Microsoft Word has it’s own “legal blackline” (sometimes called “redline”; I don’t know why) compare which works well, but is very tedious to start each time. To use it (in Office 365), you need to:
- Open a document
- Go Review>Compare>Compare two documents
- Find the original document and select it
- Find the revised document and select it (yes, even tho you already have it open)
- Click OK
If, as is often the case with me, the two documents are in different folders, this is a lot of work.
With Beyond Compare, on the other hand, you can just select two documents in File Explorer, and right-click on “Compare”. Done.

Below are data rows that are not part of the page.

Lemma parseDirective_sound k pbb t ts x rest :
  is_word t -> names_matcher t = false ->
  (forall o ts xs rest', Kind o = TokenOpenBrace -> pbb o ts = Ok (xs, rest') ->
     exists j body c, k = S j /\ ts = body ++ c :: rest' /\ Kind c = TokenCloseBrace /\
       bodyG j body xs) ->
  parseDirective file pbb (t :: ts) = Ok (x, rest) ->
  exists st rest', t :: ts = st ++ rest' /\ stmtG k st x /\ ends_stmt rest' rest.
Proof.
  intros Hw Hm Hp H. unfold parseDirective in H. rewrite pnext_word in H by done. cbn [obind] in H.
  inv_obind. destruct a as [args ts']. cbn beta iota in H. inv_obind.
  apply parseArgs_sound in Ha as (ws & -> & Hws & ->).
  destruct ts' as [|o ts']; [done|]. injection Ha0 as ->.
  unfold isKind in H. case_bool_decide as Hk.
  - rewrite pnext_consume in H by congruence. cbn [obind] in H. inv_obind.
    destruct a0 as [xs ts2]. inv_obind. injection H as <- <-.
    apply Hp in Ha as (j & body & c & -> & -> & Hc & Hb); [|done].
    exists (t :: ws ++ a :: body ++ [c]), ts2. split_and!.
    + simpl. rewrite <- !app_assoc. simpl. by rewrite <- app_assoc.
    + by apply SG_block.
    + by apply expectStatementEnd_sound.
  - inv_obind. injection H as <- <-. exists (t :: ws), (a :: ts'). split_and!; [done| |].
    + by apply SG_plain.
    + by apply expectStatementEnd_sound.
Qed.

Lemma parseStatement_sound k pbb ts x rest :
  (forall o ts xs rest', Kind o = TokenOpenBrace -> pbb o ts = Ok (xs, rest') ->
     exists j body c, k = S j /\ ts = body ++ c :: rest' /\ Kind c = TokenCloseBrace /\
       bodyG j body xs) ->
  parseStatement file pbb ts = Ok (x, rest) ->
  exists st rest', ts = st ++ rest' /\ stmtG k st x /\ ends_stmt rest' rest.
Proof.
  intros Hp H. unfold parseStatement in H. destruct ts as [|t ts]; [done|]. cbn [cur obind] in H.
  unfold isKind in H. case_bool_decide as Hw; [|done]. cbn [negb] in H.
  fold (names_matcher t) in H. destruct (names_matcher t) eqn:Hm.
  - by eapply parseMatcherDef_sound.
  - by eapply parseDirective_sound.
Qed.

Lemma stmtG_head k st x : stmtG k st x -> exists t r, st = t :: r /\ is_word t.
Proof. destruct 1; eauto. Qed.

Lemma bodyG_nil_inv k xs : bodyG k [] xs -> xs = [].
Proof.
  intros H. remember [] as l eqn:Heq. destruct H as [|k s st x Hs Hst|k s st x sep r ys Hs Hst];
    [done| |]; apply stmtG_head in Hst as (t & r' & -> & _); by destruct s.
Qed.

Lemma bodyG_head k t r xs : bodyG k (t :: r) xs -> is_sep t \/ is_word t.
Proof.
  intros H. remember (t :: r) as l eqn:Heq.
  destruct H as [k s Hs|k s st x Hs Hst|k s st x sep r' ys Hs Hst];
    [subst; inversion Hs; by left| |];
    apply stmtG_head in Hst as (w & q & -> & Hw); destruct s as [|y s];
    simpl in Heq; injection Heq as -> _; try (by right); left; by inversion Hs.
Qed.

Lemma is_end_not t : is_end t -> ~ (is_sep t \/ is_word t).
Proof. unfold is_end, is_sep, is_word. intros [H|H]; rewrite H; intros [[?|[?|?]]|?]; done. Qed.

Lemma bodyG_extend k s st x mid rest tail e fin xs :
  Forall is_sep s -> stmtG k st x -> ends_stmt mid rest ->
  rest = tail ++ e :: fin -> bodyG k tail xs ->
  exists pre, s ++ st ++ mid = pre ++ e :: fin /\ bodyG k pre (x :: xs).
Proof.
  intros Hs Hst Hend -> Hb. destruct Hend as [(sep & Hsep & ->)|(-> & t & r & Heq & Ht)].
  - exists (s ++ st ++ sep :: tail). split; [by rewrite <- app_assoc, <- app_assoc|by apply BG_cons].
  - destruct tail as [|y tail]; simpl in Heq; injection Heq as ? ?; subst.
    + apply bodyG_nil_inv in Hb as ->. exists (s ++ st).
      split; [by rewrite app_assoc|by apply BG_last].
    + apply bodyG_head in Hb. by apply is_end_not in Ht.
Qed.

Lemma blockLoop_sound n depth o ts body xs rest :
  depth <= maxBlockDepth -> blockLoop file n depth o ts body = Ok (xs, rest) ->
  exists pre c new, ts = pre ++ c :: rest /\ Kind c = TokenCloseBrace /\ xs = body ++ new /\
    bodyG (Z.to_nat (maxBlockDepth - depth)) pre new.
Proof.
  revert depth o ts body xs rest. induction n as [|n IH]; intros depth o ts body xs rest Hd H; [done|].
  cbn [blockLoop] in H. destruct (skipSeparators_split ts) as (s & Heq & Hs & Hh).
  destruct (skipSeparators ts) as [|t r]; [done|]. cbn [cur obind] in H.
  destruct (decide (Kind t = TokenCloseBrace)) as [Hk|Hk].
  { rewrite Hk, pnext_consume in H by congruence. injection H as <- <-.
    exists s, t, []. rewrite app_nil_r. split_and!; try done. by constructor. }
  assert (forall A (a b c : A), match Kind t with
    | TokenCloseBrace => a | TokenEOF => b | _ => c end
    = if decide (Kind t = TokenEOF) then b else c) as Hmatch
    by (intros; destruct (Kind t); done).
  rewrite Hmatch in H. case_decide; [done|]. inv_obind. destruct a as [x ts2].
  apply (parseStatement_sound (Z.to_nat (maxBlockDepth - depth))) in Ha
    as (st & mid & Hst & HstG & Hend).
  - apply IH in H as (pre & c & new & -> & Hc & -> & Hb); [|done].
    destruct (bodyG_extend _ s st x mid _ pre c rest new Hs HstG Hend eq_refl Hb) as (pre' & Hp & Hb').
    exists pre', c, (x :: new). split_and!; [by rewrite Heq, Hst|done| |done].
    by rewrite <- app_assoc.
  - intros o' ts' xs' rest' _ Hp. unfold enterBlock in Hp.
    destruct (Z.ltb_spec maxBlockDepth (depth + 1)) as [|Hlt]; [done|].
    apply IH in Hp as (pre & c & new & -> & Hc & -> & Hb); [|done].
    exists (Z.to_nat (maxBlockDepth - (depth + 1))), pre, c. split_and!; [lia|done|done|done].
Qed.

Lemma enterBlock_sound n depth o ts xs rest :
  depth <= maxBlockDepth -> parseBlockBody file n depth o ts = Ok (xs, rest) ->
  exists j body c, Z.to_nat (maxBlockDepth - depth) = S j /\ ts = body ++ c :: rest /\
    Kind c = TokenCloseBrace /\ bodyG j body xs.
Proof.
  intros Hd Hp. unfold parseBlockBody, enterBlock in Hp.
  destruct (Z.ltb_spec maxBlockDepth (depth + 1)) as [|Hlt]; [done|].
  apply blockLoop_sound in Hp as (pre & c & new & -> & Hc & -> & Hb); [|done].
  exists (Z.to_nat (maxBlockDepth - (depth + 1))), pre, c. split_and!; [lia|done|done|done].
Qed.

Lemma eof_suffix p q : eof_terminated (p ++ q) -> q <> [] -> eof_terminated q.
Proof.
  induction p as [|t p IH]; intros H Hq; [done|]. simpl in H. apply IH; [|done].
  destruct (decide (Kind t = TokenEOF)) as [Hk|Hk]; [|by eapply eof_tail].
  apply eof_head in H; [|done]. by apply app_eq_nil in H as [_ ?].
Qed.

Lemma ends_stmt_eof mid rest : eof_terminated mid -> ends_stmt mid rest -> eof_terminated rest.
Proof.
  intros H [(sep & Hsep & ->)|(-> & _)]; [|done]. eapply eof_tail; [done|].
  unfold is_sep in Hsep. destruct Hsep as [->|[->| ->]]; done.
Qed.

Lemma ends_stmt_nonempty mid rest : ends_stmt mid rest -> mid <> [].
Proof. intros [(sep & _ & ->)|(-> & t & r & -> & _)]; done. Qed.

Here’s a way to get Beyond Compare (BC) to launch Word’s legal blackline, the same easy way. Step-by-step:
1 – Download script “Diff-Word.ps1” into the BC4 folder (usually “C:\Program Files\Beyond Compare 4”)
(That file is modified from what I found at https://github.com/ForNeVeR/ExtDiff – many thanks to the author of that!!)

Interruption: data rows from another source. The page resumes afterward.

(* ===== verification/Format.v ===== *)
(** * The formatter ([internal/cadishfile/format.go])

    [Format] rewrites a file token by token.  Its buffer and its flags are a state, and
    each token appends to the buffer; what a token appends is read back by the lexer as
    the tokens of [stepShapes], so the text of the formatted file is known by its tokens. *)

From stdpp Require Import base strings pretty numbers gmap list.
From Stdlib Require Import Lia.
From S2P Require Import Prelude GoStrings Ast Lex Quote Parse.
Open Scope Z_scope.

Definition indentUnit : bytes := go "    ".

Record fmtState : Type := mkFmt {
  b_out : bytes;
  b_depth : nat;
  b_atLineStart : bool;
  b_wroteAny : bool;
  b_pendingBlank : bool;
  b_suppressBlank : bool
}.

Definition initFmt : fmtState := mkFmt [] 0 true false false false.

Definition indentation (depth : nat) : bytes := concat (repeat indentUnit depth).

Definition writeStr (text : bytes) (s : fmtState) : fmtState :=
  mkFmt (b_out s ++ text) (b_depth s) (b_atLineStart s) (b_wroteAny s) (b_pendingBlank s) (b_suppressBlank s).

Definition newlineIfNeeded (s : fmtState) : fmtState :=
  if b_atLineStart s then s
  else mkFmt (b_out s ++ [Zbyte rNL]) (b_depth s) true (b_wroteAny s) (b_pendingBlank s) (b_suppressBlank s).

Definition startLine (s : fmtState) : fmtState :=
  mkFmt (b_out s ++ (if b_pendingBlank s && b_wroteAny s then [Zbyte rNL] else []) ++ indentation (b_depth s))
    (b_depth s) false true false (b_suppressBlank s).

(** The start of a word, a comment or a brace: a fresh line, or a space. *)
Definition startItem (s : fmtState) : fmtState := if b_atLineStart s then startLine s else writeStr (go " ") s.

Definition writeWord (text : bytes) (s : fmtState) : fmtState := writeStr text (startItem s).

(** The bookkeeping before the [switch]. *)
Definition beginToken (t : Token) (s : fmtState) : fmtState :=
  let pending := if (0 <? BlankBefore t) && b_atLineStart s && negb (b_suppressBlank s) then true else b_pendingBlank s in
  let suppress := if negb (bool_decide (Kind t = TokenNewline)) && negb (bool_decide (Kind t = TokenSemicolon) && b_atLineStart s)
    then false else b_suppressBlank s in
  mkFmt (b_out s) (b_depth s) (b_atLineStart s) (b_wroteAny s) pending suppress.

(** [trailingCommentAfter], for a brace, with the tokens after it. *)
Definition trailingCommentAfter (ts : list Token) (line : Z) : option Token :=
  match ts with
  | nt :: _ => if bool_decide (Kind nt = TokenComment) && (Line nt =? line) then Some nt else None
  | [] => None
  end.

Definition writeComment (c : option Token) (s : fmtState) : fmtState :=
  match c with Some c => writeStr (Text c) (writeStr (go " ") s) | None => s end.

Definition set_depth (d : nat) (s : fmtState) : fmtState :=
  mkFmt (b_out s) d (b_atLineStart s) (b_wroteAny s) (b_pendingBlank s) (b_suppressBlank s).

Definition set_blank (pending suppress : bool) (s : fmtState) : fmtState :=
  mkFmt (b_out s) (b_depth s) (b_atLineStart s) (b_wroteAny s) pending suppress.

(** One round of the loop; [c] is the comment kept on the line of a brace. *)
Definition formatToken (t : Token) (c : option Token) (s : fmtState) : fmtState :=
  let s := beginToken t s in
  match Kind t with
  | TokenEOF => s
  | TokenNewline | TokenSemicolon => newlineIfNeeded s
  | TokenComment => newlineIfNeeded (writeStr (Text t) (startItem s))
  | TokenOpenBrace =>
    let s := newlineIfNeeded (writeComment c (writeStr (go "{") (startItem s))) in
    set_blank false true (set_depth (S (b_depth s)) s)
  | TokenCloseBrace =>
    let s := newlineIfNeeded s in
    let s := set_blank false (b_suppressBlank s) (set_depth (pred (b_depth s)) s) in
    newlineIfNeeded (writeComment c (writeStr (go "}") (startLine s)))
  | TokenWord => writeWord (formatWord t) s
  end.

Definition isBrace (t : Token) : bool := bool_decide (Kind t = TokenOpenBrace \/ Kind t = TokenCloseBrace).

Fixpoint formatLoop (toks : list Token) (s : fmtState) : fmtState :=
  match toks with
  | [] => s
  | t :: r =>
    match (if isBrace t then trailingCommentAfter r (Line t) else None), r with
    | Some c, _ :: r' => formatLoop r' (formatToken t (Some c) s)
    | _, _ => formatLoop r (formatToken t None s)
    end
  end.

(** [Format]. *)
Definition Format (src : bytes) : outcome perr bytes :=
  let! toks := lift_lex (tokenize [] src) in
  let! _ := Parse [] src in
  let out := TrimRight (b_out (newlineIfNeeded (formatLoop toks initFmt))) [Zbyte rNL] in
  Ok (if bool_decide (out = []) then [] else out ++ [Zbyte rNL]).

Definition lines (l : list string) : bytes := flat_map (fun s => go s ++ [Zbyte rNL]) l.

Example format_example :
  Format (lines ["# top"; EmptyString; EmptyString; "a.com,  b.com {   # site"; EmptyString; "  tls { acme me };pass @x \"; "   # why"; "}"]%string) =
  Ok (lines ["# top"; EmptyString; "a.com, b.com { # site"; "    tls {"; "        acme me"; "    }"; "    pass @x # why"; "}"]%string).
Proof. vm_compute. reflexivity. Qed.

(** ** The tokens of the output *)

(** A token without its position. *)
Record shape : Type := mkShape { sh_kind : TokenKind; sh_text : bytes; sh_quoted : bool; sh_blank : Z }.

Definition shape_of (t : Token) : shape := mkShape (Kind t) (Text t) (Quoted t) (BlankBefore t).

Definition nlShape : shape := mkShape TokenNewline [] false 0.
Definition eofShape : shape := mkShape TokenEOF [] false 0.

(** The blank lines before what is started next. *)
Definition blankOf (s : fmtState) : Z := if b_atLineStart s && (b_pendingBlank s && b_wroteAny s) then 1 else 0.

Definition endShapes (s : fmtState) : list shape := if b_atLineStart s then [] else [nlShape].

Definition commentShapes (c : option Token) : list shape :=
  match c with Some c => [mkShape TokenComment (Text c) false 0] | None => [] end.

(** The tokens of what [formatToken] appends. *)
Definition stepShapes (t : Token) (c : option Token) (s : fmtState) : list shape :=
  let s := beginToken t s in
  match Kind t with
  | TokenEOF => []
  | TokenNewline | TokenSemicolon => endShapes s
  | TokenComment => [mkShape TokenComment (Text t) false (blankOf s); nlShape]
  | TokenOpenBrace => mkShape TokenOpenBrace (go "{") false (blankOf s) :: commentShapes c ++ [nlShape]
  | TokenCloseBrace => endShapes s ++ mkShape TokenCloseBrace (go "}") false 0 :: commentShapes c ++ [nlShape]
  | TokenWord => [mkShape TokenWord (Text t) (Quoted t || needsQuoting (Text t)) (blankOf s)]
  end.

Fixpoint emitted (toks : list Token) (s : fmtState) : list shape :=
  match toks with
  | [] => endShapes s
  | t :: r =>
    match (if isBrace t then trailingCommentAfter r (Line t) else None), r with
    | Some c, _ :: r' => stepShapes t (Some c) s ++ emitted r' (formatToken t (Some c) s)
    | _, _ => stepShapes t None s ++ emitted r (formatToken t None s)
    end
  end.

(** ** What the lexer guarantees of its tokens *)

(** A run of balanced braces, [d] of them open before it. *)
Inductive braces : Z -> bytes -> Prop :=
| br_close : braces 1 [Zbyte rRB]
| br_open d s : braces (d + 1) s -> braces d (Zbyte rLB :: s)
| br_shut d s : d <> 1 -> braces (d - 1) s -> braces d (Zbyte rRB :: s)
| br_rune d r s : valid_rune r -> r <> rLB -> r <> rRB -> isBlankRune r = false -> isDisallowedControl r = false ->
  braces d s -> braces d (encodeRune r ++ s).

2 – Open Beyond Compare and do Tools>FileFormats, go to the bottom of the window that pops up and click ‘+’, then choose “External Format”.
3 – In the Mask box paste in “*.doc;*.docm;*.docx;*.dot;*.dotm;*.dotx” (without the double quotes).
4 – In the Quick Comparison paste in (again without the double quotes): “powershell -ExecutionPolicy ByPass -File Diff-Word.ps1 %1 %2”
5 – In the Compare View box paste in (again without the double quotes): “powershell -ExecutionPolicy ByPass -File Diff-Word.ps1 %2 %1” (note reverse order of parameters at the end – this is necessary)
6 – In the Description box past in (if you care): “Make Word open it’s own blackline compare.”
7 – Click Save, click Close, exit Beyond Compare.
Now to use it, the order in which you do things matters (because of the way Word’s compare works – it marks revisions against an “original”; if you do things in the wrong order you’ll be marking the original against the revised version, which isn’t the same thing).
So to use it:
1 – Right click on the ORIGINAL file and choose “Select left file for compare”.
2 – Right click on the REVISED file and choose “Compare to”.
That’s it. This will open 2 Word windows, one with the blackline change marks (revised marked against original), and the other with the revised document (no changes – ready to edit further).
If you don’t want that 2nd window (just want the changes), put a ‘#’ (comment) in front of the line that starts “$new =” in Diff-Word.ps1.